Edited By Hazel Andrews, Les Roberts Copyright 2012
    264 Pages 31 B/W Illustrations
    by Routledge

    264 Pages 31 B/W Illustrations
    by Routledge

    Ideas and concepts of liminality have long shaped debates around the uses and practices of space in constructions of identity, particularly in relation to different forms of travel such as tourism, migration and pilgrimage, and the social, cultural and experiential landscapes associated with these and other mobilities. The ritual, performative and embodied geographies of borderzones, non-places, transitional spaces, or ‘spaces in-between’ are often discussed in terms of the liminal, yet there have been few attempts to problematize the concept, or to rethink how ideas of the liminal might find critical resonance with contemporary developments in the study of place, space and mobility.

    Liminal Landscapes fills this void by bringing together variety of new and emerging methodological approaches of liminality from varying disciplines to explore new theoretical perspectives on mobility, space and socio-cultural experience. By doing so, it offers new insight into contemporary questions about technology, surveillance, power, the city, and post-industrial modernity within the context of tourism and mobility.

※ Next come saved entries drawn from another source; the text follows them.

Lemma tenc_inj m t : wf m t -> Z.of_nat m < 2 ^ 32 -> forall m' t', wf m' t' -> Z.of_nat m' < 2 ^ 32 ->
  known U t -> known U t' -> tenc t = tenc t' -> t = t'.
Proof.
  induction 1 as [n k v Hk Hl Hv|n m k ts Hk0 Hk -> Hf IH|n ts Hlen Hwf IH Hlast Htwo];
    intros Hm m' t' Hwf' Hm' Hkn Hkn' He.
  - destruct (tenc_parts n m' (TShort k (TValue v)) t') as (l&l'&H1&H2&Hmap); [by constructor|done..|].
    rewrite tval_short in H1. destruct Hwf' as [n' k' v' Hk' Hl' Hv'|n' m' k' ts' Hk0' Hk' -> Hf'|n' ts' Hlen'].
    + rewrite tval_short in H2. injection H1 as <-. injection H2 as <-. cbn [map] in Hmap. injection Hmap as Hmk Hmv.
      apply (compact_inj k k') in Hmk; [|by right|by right|unfold zlen; lia|unfold zlen; lia].
      destruct Hv as (_&?&?), Hv' as (_&?&?). apply (string_inj v v') in Hmv; [by subst|done|done|lia|lia].
    + rewrite tval_short in H2. injection H1 as <-. injection H2 as <-. cbn [map] in Hmap. injection Hmap as Hmk _.
      apply (compact_inj k k') in Hmk; [|by right|by left|unfold zlen; lia|unfold zlen; lia].
      subst k'. by destruct (nibbles_no_term k).
    + rewrite tval_full in H2. simplify_eq. apply (f_equal length) in Hmap. by rewrite !length_map, Hlen' in Hmap.
  - destruct (tenc_parts (length k + m) m' (TShort k (TFull ts)) t') as (l&l'&H1&H2&Hmap);
      [by apply (wf_ext _ m)|done..|].
    rewrite tval_short in H1. destruct Hwf' as [n' k' v' Hk' Hl' Hv'|n' m' k' ts' Hk0' Hk' -> Hf'|n' ts' Hlen'].
    + rewrite tval_short in H2. injection H1 as <-. injection H2 as <-. cbn [map] in Hmap. injection Hmap as Hmk _.
      apply (compact_inj k k') in Hmk; [|by left|by right|unfold zlen; lia|unfold zlen; lia].
      subst k'. by destruct (nibbles_no_term k).
    + rewrite tval_short in H2. injection H1 as <-. injection H2 as <-. cbn [map] in Hmap. injection Hmap as Hmk Hmv.
      apply (compact_inj k k') in Hmk; [|by left|by left|unfold zlen; lia|unfold zlen; lia].
      subst k'. f_equal. inversion Hkn; inversion Hkn'; subst.
      eapply IH; [lia|done|lia|done|done|]. eapply (ref_inj m m'); try done; lia.
    + rewrite tval_full in H2. simplify_eq. apply (f_equal length) in Hmap. by rewrite !length_map, Hlen' in Hmap.
  - destruct (tenc_parts (S n) m' (TFull ts) t') as (l&l'&H1&H2&Hmap); [by constructor|done..|].
    rewrite tval_full in H1. destruct Hwf' as [n' k' v' Hk' Hl' Hv'|n' m' k' ts' Hk0' Hk' -> Hf'|n' ts' Hlen' Hw' Hla' Htwo'].
    + rewrite tval_short in H2. simplify_eq. apply (f_equal length) in Hmap. by rewrite !length_map, Hlen in Hmap.
    + rewrite tval_short in H2. simplify_eq. apply (f_equal length) in Hmap. by rewrite !length_map, Hlen in Hmap.
    + rewrite tval_full in H2. simplify_eq. f_equal. inversion Hkn as [| | |? _ Hkc]; inversion Hkn' as [| | |? _ Hkc']; subst.
      apply list_eq_same_length with 17%nat; [done|done|]. intros i c d Hi Hc Hd.
      eapply (child_inj n n' i); [| |lia|lia|by eauto|by eauto| |].
      * eapply wf_children; [|done]. by constructor.
      * eapply wf_children; [|done]. by constructor.
      * intros Hwc Hwd Heq. destruct (decide (i < 16)%nat).
        -- eapply IH; eauto; [by eapply wf_not_nil|lia|lia].
        -- assert (i = 16%nat) as -> by lia. destruct (Hlast c Hc) as [->|(?&->&_)]; inversion Hwc.
      * apply (f_equal (fun l => l !! i)) in Hmap. rewrite !list_lookup_fmap, Hc, Hd in Hmap. by simplify_eq/=.
Qed.
End injectivity.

    The book draws on a wide range of disciplinary approaches, including social anthropology, cultural geography, film, media and cultural studies, art and visual culture, and tourism studies. It brings together recent research from scholars with international reputations in the fields of tourism, mobility, landscape and place, alongside the work of emergent scholars who are developing new insights and perspectives in this area.

    This timely intervention is the first collection to offer an interdisciplinary account of the intersection between liminality and landscape in terms of space, place and identity. It therefore charts new directions in the study of liminal spaces and mobility practices and will be valuable reading for range of students, researchers and academics interested in this field.

    1. Introduction: Re-Mapping Liminality  Part 1: Navigating Liminality: Theory, Method Strategy  2. Revisiting Liminality: The Danger of Empty Spaces  3. Places Remember Events: Towards an Ethics of Encounter  4. Border Crossings: Practices for Beating the Bounds  Part 2: Gleaning and Liminality: Edgelands, Wetlands, Estuaries  5. Walking the Edges: Towards a Visual Ethnography of Beachscapes  6. The Dynamics of Liminality in Estonian Mires  7. The Sands of Dee: Estuarine Excursions in Liminal Space  Part 3: Urban Liminalities: Ritual, Poesis, Experience  8. Spinning Lhasa: Ritual Circumambulation Routes as Liminal Urbanscapes in China’s ‘Western Treasure-House’  9. Urban Exploration as Adventure Tourism: Journeying Beyond the Everyday  10. Another Place or Just Another Space? Liminality and Crosby Beach  Part 4: Liminality and Nation: Marginality, Negotiation, Contestation  11. Shifting Borders and Dangerous Liminalities: The Case of Rye Bay  12. ‘Danger Zones’: The British ‘Road Movie’ and the Liminal Landscape  13. Threat and Suffering: The Liminal Space of ‘The Jungle’  14. Shards in the Landscape: The Dispersed Liminality of Contemporary Slaveries in the UK  15. Afterword

    Biography

    Hazel Andrews is a Senior Lecturer in Tourism, Culture and Society at Liverpool John Moores University, UK.

    Les Roberts is a research associate in the School of the Arts at University of Liverpool, UK.